En adepte des schémas conceptuels, des anagrammes et des aphorismes, l’artiste a contribué à la revue HB, qui a lancé cet automne son plus récent numéro, « Écritures ». Artprim, articule, AXENÉO7, Centre Clark, Galerie Joyce Yahouda et Galerie Saw sont les initiateurs de cette exceptionnelle tribune qui, depuis 2013, est réservée aux pratiques actuelles du dessin. Partant du principe que « travailler avec les mots, c’est déjà dessiner », le numéro rassemble aussi les créations, entre autres, d’Isabelle
Guimond, des Sabines et de
Walter Scott.

« L’écriture, c’est toujours là, toujours au bout de ma main », affirme Cotton pour qui le dessin n’est aussi jamais loin. « Je dis souvent que c’est ma pratique secrète. J’en ai plein. » Certains voient le jour pour illustrer Le nid-cage (Les Heures bleues), un récit intimiste écrit par son amie Chantal Bertrand. Le trait frêle de l’artiste incarne les tiraillements amoureux de la protagoniste révélés dans un texte aéré, un brin candide.
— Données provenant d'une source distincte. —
(* ===== verification/QueueInv.v ===== *)
(** What the upload queue's runner keeps true ([QueueStore]), by induction over its steps:
    one live loop per console that is marked running and none elsewhere, every running upload
    owned by its console's live loop, no paused row ever run, and the bookkeeping of Send now. *)
From S2P Require Import Prelude Addr QueueOps UploadRecovery UploadQueue QueueStore.

(** * Invariant *)

(** The row a loop is attempting, and the row it has in hand (attempting or about to). *)
Definition phase_run (p : Phase) : option QueueItem :=
  match p with
  | Locking n _ | Starting n _ | Polling n _ _ | Finishing n _ | WaitTurn n _ | Installs n _
  | Backoff n _ _ _ | Heal n _ => Some n
  | _ => None
  end.
Definition phase_next (p : Phase) : option QueueItem :=
  match p with Retake n | Settle n => Some n | _ => phase_run p end.

Definition upload_running (it : QueueItem) : bool := is_status Running it && negb (isInstallWork it).

(** [it]'s console has a live loop, and it is attempting [it]. *)
Definition owned (s : Store) (it : QueueItem) : Prop :=
  exists g l n, hostGen s !! host_of it = Some g /\ loops s !! g = Some l
    /\ phase_run (l_phase l) = Some n /\ id_ n = id_ it.

Record row_ok (s : Store) (it : QueueItem) : Prop := {
  row_owned : upload_running it = true -> owned s it;
  row_paused : is_paused it = true ->
    (status it = Pending \/ status it = Done) /\ isInstallWork it = false;
  row_lookup : id_ it ∈ lookups s -> isInstallWork it = true /\ status it = Running;
  row_next : forall g l n, loops s !! g = Some l -> phase_next (l_phase l) = Some n ->
    id_ n = id_ it -> host_of it = l_host l
      /\ (hostGen s !! l_host l = Some g -> is_paused it = false);
  row_canon : hostOf (host_of it) = host_of it
}.

Record sys_ok (s : Store) : Prop := {
  sys_gen : forall g l, loops s !! g = Some l -> g <= genCounter s;
  sys_host : forall h g, hostGen s !! h = Some g -> g <= genCounter s;
  sys_own : forall h g l, hostGen s !! h = Some g -> loops s !! g = Some l -> l_host l = h;
  sys_run : forall h, h ∈ runningHosts s <->
    exists g l, hostGen s !! h = Some g /\ loops s !! g = Some l;
  sys_next : forall g l n, loops s !! g = Some l -> phase_next (l_phase l) = Some n ->
    host_of n = l_host l /\ id_ n ∉ lookups s
}.

Record Inv (s : Store) : Prop := {
  inv_ids : NoDup (map id_ (items s));
  inv_sys : sys_ok s;
  inv_rows : forall it, it ∈ items s -> row_ok s it
}.

Lemma id_unique (l : list QueueItem) it jt : NoDup (map id_ l) -> it ∈ l -> jt ∈ l ->
  id_ it = id_ jt -> it = jt.
Proof. apply NoDup_map_inj. Qed.

(** One owner, so one running upload per console. *)
Lemma upload_unique s it jt : Inv s -> it ∈ items s -> jt ∈ items s ->
  upload_running it = true -> upload_running jt = true -> host_of jt = host_of it -> jt = it.
Proof.
  intros [Hnd _ Hrows] Hit Hjt Hu Hu' Hh.
  destruct (row_owned _ _ (Hrows _ Hit) Hu) as (g & l & n & A1 & A2 & A3 & A4).
  destruct (row_owned _ _ (Hrows _ Hjt) Hu') as (g' & l' & n' & B1 & B2 & B3 & B4).
  rewrite Hh in B1. simplify_eq. eapply id_unique; [done..|congruence].
Qed.

(** ** Moves *)

Lemma phase_run_next p n : phase_run p = Some n -> phase_next p = Some n.
Proof. by destruct p. Qed.

Lemma elem_of_map {A B} (f : A -> B) l y : y ∈ map f l <-> exists x, y = f x /\ x ∈ l.
Proof. apply list_elem_of_fmap. Qed.

(** Rows replaced one by one, the rest of the state as it was. *)
Lemma inv_map (F : QueueItem -> QueueItem) (s s' : Store) :
  Inv s -> items s' = map F (items s) -> (forall it, id_ (F it) = id_ it) -> sys_ok s' ->
  (forall it, it ∈ items s -> row_ok s it -> row_ok s' (F it)) -> Inv s'.
Proof.
  intros [Hn _ Hr] Hi Hid Hs HF. split; [|done|].
  - rewrite Hi, map_map. erewrite map_ext; [exact Hn|done].
  - intros it. rewrite Hi, elem_of_map. intros (x & -> & Hx). auto.
Qed.
(* ===== verification/QueueSend.v ===== *)
(** Send now: an upload it paused is never forgotten while the tab stays open ([send_ok] is kept
    by every action but the two that end an install behind the drain loop's back). *)
From S2P Require Import Prelude Addr QueueOps UploadRecovery UploadQueue QueueStore QueueInv.

(** A row a Send now paused waits for a row sent now that has still to run or to finish. *)
Definition send_ok_on (ok : str -> Prop) (l : list QueueItem) : Prop :=
  forall it, it ∈ l -> ok (host_of it) -> paused it = Some BySendNow -> status it = Pending ->
  exists jt, jt ∈ l /\ sent_live (host_of it) jt = true.
Definition send_ok (l : list QueueItem) : Prop := send_ok_on (fun _ => True) l.

Lemma sent_live_spec h it : sent_live h it = true <->
  host_of it = h /\ is_sent it = true /\ paused it = None /\ (status it = Pending \/ status it = Running).
Proof.
  unfold sent_live, on_host, is_paused, is_status. destruct (is_sent it), (paused it);
    rewrite ?andb_false_r, ?andb_true_iff, ?orb_true_iff, ?bool_decide_eq_true; simpl; naive_solver.
Qed.

(** Such a row is not one [settleSendNow] touches. *)
Lemma settle_sent h b k it : sent_live k it = true -> settle_row h b it = it.
Proof.
  intros (_ & _ & Hp & Hs)%sent_live_spec. unfold settle_row, is_status. rewrite Hp.
  destruct (negb (on_host h it)); [done|].
  destruct Hs as [-> | ->]; rewrite !(bool_decide_eq_false_2 (_ = _)) by done;
    by rewrite ?andb_false_r.
Qed.

Lemma sent_live_host h it : sent_live h it = true -> host_of it = h.
Proof. unfold sent_live, on_host. intros. by bool_prop. Qed.

(** ** Keeping it *)

Record sends (it it' : QueueItem) : Prop := {
  sends_host : host_of it' = host_of it;
  sends_paused : paused it' = Some BySendNow -> status it' = Pending ->
    paused it = Some BySendNow /\ status it = Pending;
  sends_live : forall h, sent_live h it = true -> sent_live h it' = true
}.

Lemma sends_refl it : sends it it.
Proof. by split. Qed.

Lemma send_map ok F l : (forall it, it ∈ l -> sends it (F it)) -> send_ok_on ok l -> send_ok_on ok (map F l).
Proof.
  intros HF H it. rewrite elem_of_map. intros (x & -> & Hx). destruct (HF x Hx) as [Hh Hp _].
  rewrite Hh. intros Hok Hpz Hs. destruct (Hp Hpz Hs) as [Hpz' Hs'].
  destruct (H x Hx Hok Hpz' Hs') as (jt & Hj & Hlive). exists (F jt). split.
  - apply elem_of_map. eauto.
  - by apply (sends_live _ _ (HF jt Hj)).
Qed.

Lemma send_patch ok i f s : NoDup (map id_ (items s)) ->
  (forall it, it ∈ items s -> id_ it = i -> sends it (f it)) ->
  send_ok_on ok (items s) -> send_ok_on ok (items (patch i f s)).
Proof.
  intros Hnd Hf H. rewrite patch_items by done. apply send_map; [|done]. intros it Hit.
  unfold has_id. case_bool_decide; [auto|apply sends_refl].
Qed.

(** A change confined to one console's rows leaves the others' as they were. *)
Lemma send_elsewhere h (l l' : list QueueItem) :
  (forall it, host_of it <> h -> it ∈ l <-> it ∈ l') ->
  send_ok l -> send_ok_on (fun k => k <> h) l'.
Proof.
  intros Hl H it Hit Hne Hp Hs. apply Hl in Hit; [|done].
  destruct (H it Hit I Hp Hs) as (jt & Hj & Hlive). exists jt. split; [|done].
  apply Hl; [|done]. by rewrite (sent_live_host _ _ Hlive).
Qed.

Lemma elem_patch_other i f s it : NoDup (map id_ (items s)) -> (forall x, id_ (f x) = id_ x) ->
  id_ it <> i -> it ∈ items (patch i f s) <-> it ∈ items s.
Proof.
  intros Hnd Hid Hne. rewrite patch_items, elem_of_map by done. split.
  - intros (x & -> & Hx). revert Hne. unfold has_id. case_bool_decide as E; [|done]. by rewrite Hid.
  - intros Hit. exists it. split; [|done]. unfold has_id. by rewrite bool_decide_eq_false_2.
Qed.

(** [settleSendNow] restores it on its own console. *)
Lemma send_settle h s : send_ok_on (fun k => k <> h) (items s) -> send_ok (items (snd (settleSendNow h s))).
Proof.
  intros H. destruct (settle_shape h s) as [Hi _]. rewrite Hi.
  set (live := existsb (sent_live h) (items s)).
  assert (forall jt k, sent_live k jt = true -> sent_live k (settle_row h live jt) = true) as Hkeep.
  { intros jt k Hj. by rewrite (settle_sent _ _ _ _ Hj). }
  intros it. rewrite elem_of_map. intros (x & -> & Hx) _.
  destruct (settle_calm h live x) as [_ Hh _ _ _ _]. rewrite Hh. intros Hp Hs.
  assert (paused x = Some BySendNow /\ status x = Pending /\ (host_of x = h -> live = true)) as (Hp' & Hs' & Hlive).
  { revert Hp Hs. unfold settle_row, on_host. case_bool_decide as E; cbn [negb]; [|naive_solver].
    destruct (is_sent x && _) eqn:E1.
    - simpl. intros _ Hs. unfold is_status in E1. bool_prop. by rewrite Hs in H1.
    - destruct (negb live && _ && _) eqn:E2; [done|]. intros Hp Hs. split_and!; try done.
      intros _. unfold is_status in E2. rewrite Hp, Hs in E2. by destruct live. }
  destruct (decide (host_of x = h)) as [Heq|Hne].
  - specialize (Hlive Heq). subst live. apply existsb_elem in Hlive as (jt & Hj & Hjl).
    eexists (settle_row h _ jt). split; [apply elem_of_map; eauto|]. rewrite Heq. by apply Hkeep.
  - destruct (H x Hx Hne Hp' Hs') as (jt & Hj & Hjl).
    eexists (settle_row h _ jt). split; [apply elem_of_map; eauto|]. by apply Hkeep.
Qed.

(** ** The loops *)

Lemma items_end env g l s : items (end_loop env g l s) = items s.
Proof. unfold end_loop. by repeat case_match. Qed.

Lemma items_drain env g l s : items (drain_top env g l s) = items s.
Proof. unfold drain_top. repeat case_match; rewrite ?items_end; done. Qed.

(** The fields Send now reads, kept. *)
Definition keeps_send (f : QueueItem -> QueueItem) : Prop :=
  forall it, id_ (f it) = id_ it /\ host_of (f it) = host_of it /\ paused (f it) = paused it
    /\ sendNowAt (f it) = sendNowAt it.

Lemma sends_unpaused f it : keeps_send f -> paused it = None ->
  (status (f it) = Pending \/ status (f it) = Running) -> sends it (f it).
Proof.
  intros Hf Hp Hs. destruct (Hf it) as (_ & Hh & Hpz & Hsn). split; [done|intros; congruence|].
  intros h. rewrite !sent_live_spec. unfold is_sent, sent_at. rewrite Hh, Hpz, Hsn. naive_solver.
Qed.

Lemma sends_status f it : keeps_send f -> status (f it) = status it -> sends it (f it).
Proof.
  intros Hf Hs. destruct (Hf it) as (_ & Hh & Hpz & Hsn). split; [done|by rewrite Hpz, Hs|].
  intros h. rewrite !sent_live_spec. unfold is_sent, sent_at. by rewrite Hh, Hpz, Hsn, Hs.
Qed.

Lemma live_unpaused s g l n it : Inv s -> loops s !! g = Some l -> live s g l ->
  phase_next (l_phase l) = Some n -> it ∈ items s -> id_ it = id_ n -> paused it = None.
Proof.
  intros HI Hl Hlive Hn Hit Hid. destruct (row_next _ _ (inv_rows _ HI _ Hit) g l n Hl Hn) as [_ H]; [done|].
  specialize (H Hlive). unfold is_paused in H. by destruct (paused it).
Qed.

Lemma send_patch_status i f s : Inv s -> keeps_send f -> (forall it, status (f it) = status it) ->
  send_ok (items s) -> send_ok (items (patch i f s)).
Proof. intros HI Hf Hs. apply send_patch; [apply HI|]. intros. by apply sends_status. Qed.

Lemma send_patch_live s g l n f : Inv s -> loops s !! g = Some l -> live s g l ->
  phase_next (l_phase l) = Some n -> keeps_send f ->
  (forall it, status (f it) = Pending \/ status (f it) = Running) ->
  send_ok (items s) -> send_ok (items (patch (id_ n) f s)).
Proof.
  intros HI Hl Hlive Hn Hf Hs. apply send_patch; [apply HI|]. intros it Hit Hid.
  apply sends_unpaused; try done. by eapply live_unpaused.
Qed.

(** The row's end, whatever it is, followed by [settleSendNow]. *)
Lemma send_run_end s g l n f : Inv s -> loops s !! g = Some l -> phase_next (l_phase l) = Some n ->
  (forall it, id_ (f it) = id_ it /\ host_of (f it) = host_of it) ->
  send_ok (items s) -> send_ok (items (snd (settleSendNow (host_of n) (patch (id_ n) f s)))).
Proof.
  intros HI Hl Hn Hf H. apply send_settle. eapply send_elsewhere; [|exact H].
  pose proof (next_host _ _ _ _ HI Hl Hn) as Hh.
  intros it Hne. destruct (decide (id_ it = id_ n)) as [Hid|Hid].
  - split; intros Hit; exfalso; apply Hne.
    + destruct (row_next _ _ (inv_rows _ HI _ Hit) g l n) as [? _]; [done..|congruence].
    + rewrite patch_items, elem_of_map in Hit by apply HI. destruct Hit as (x & -> & Hx).
      revert Hid. unfold has_id. case_bool_decide as E; intros Hid; [|congruence].
      destruct (Hf x) as [_ ->]. destruct (row_next _ _ (inv_rows _ HI _ Hx) g l n) as [? _]; [done..|congruence].
  - symmetry. apply elem_patch_other; [apply HI| |done]. intros x. apply (Hf x).
Qed.

Lemma send_run_ok env s g l n r : Inv s -> loops s !! g = Some l -> phase_next (l_phase l) = Some n ->
  send_ok (items s) -> send_ok (items (run_ok env g l n r s)).
Proof. intros. unfold run_ok. rewrite items_drain. by eapply send_run_end. Qed.

Lemma send_park s g l n : Inv s -> loops s !! g = Some l -> phase_next (l_phase l) = Some n ->
  live s g l -> send_ok (items s) -> send_ok (items (parkForWake n s)).
Proof. intros. unfold parkForWake. by eapply send_patch_live; eauto. Qed.

Lemma send_run_failed env s g l n a f : Inv s -> loops s !! g = Some l ->
  phase_next (l_phase l) = Some n -> send_ok (items s) -> send_ok (items (run_failed env g l n a f s)).
Proof.
  intros HI Hl Hn H. unfold run_failed. set (inst := isInstallWork _).
  rewrite isLive_spec. destruct (decide (live s g l)) as [Hlive|Hlive];
    [rewrite (bool_decide_eq_true_2 _ Hlive)|rewrite (bool_decide_eq_false_2 _ Hlive)]; cbn [negb andb].
  all: assert (send_ok (items (snd (settleSendNow (host_of n)
         (patch (id_ n) (failed_patch env inst n f) s))))) as Hend
    by (eapply send_run_end; try done; intros it;
        by destruct (failed_patch_status env inst n f it) as (_ & ? & ? & _)).
  - case_match; [rewrite items_end; by eapply send_park|]. case_match.
    + eapply send_patch_live; try done. auto.
    + repeat case_match; rewrite ?items_end, ?items_drain; done.
  - case_match; [by rewrite items_end|]. destruct inst; [|done]. cbn [negb andb].
    repeat case_match; rewrite ?items_end, ?items_drain; done.
Qed.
Le contraire de Disparaître (du Noroît), où la prose, dense et grave, de Denise Desautels s’imprègne librement de 11 oeuvres de l’artiste, dont les reproductions ponctuent l’ouvrage, rythment les parties. Dans « Confettis », la poète dit avec l’artiste « On est tous des autres / on naît tous des autres ». L’ouvrage est d’ailleurs issu d’un dialogue sur plusieurs années. « J’aime ça, les longs projets, les immersions, les infusions », conclut celle qui en ressort honorée.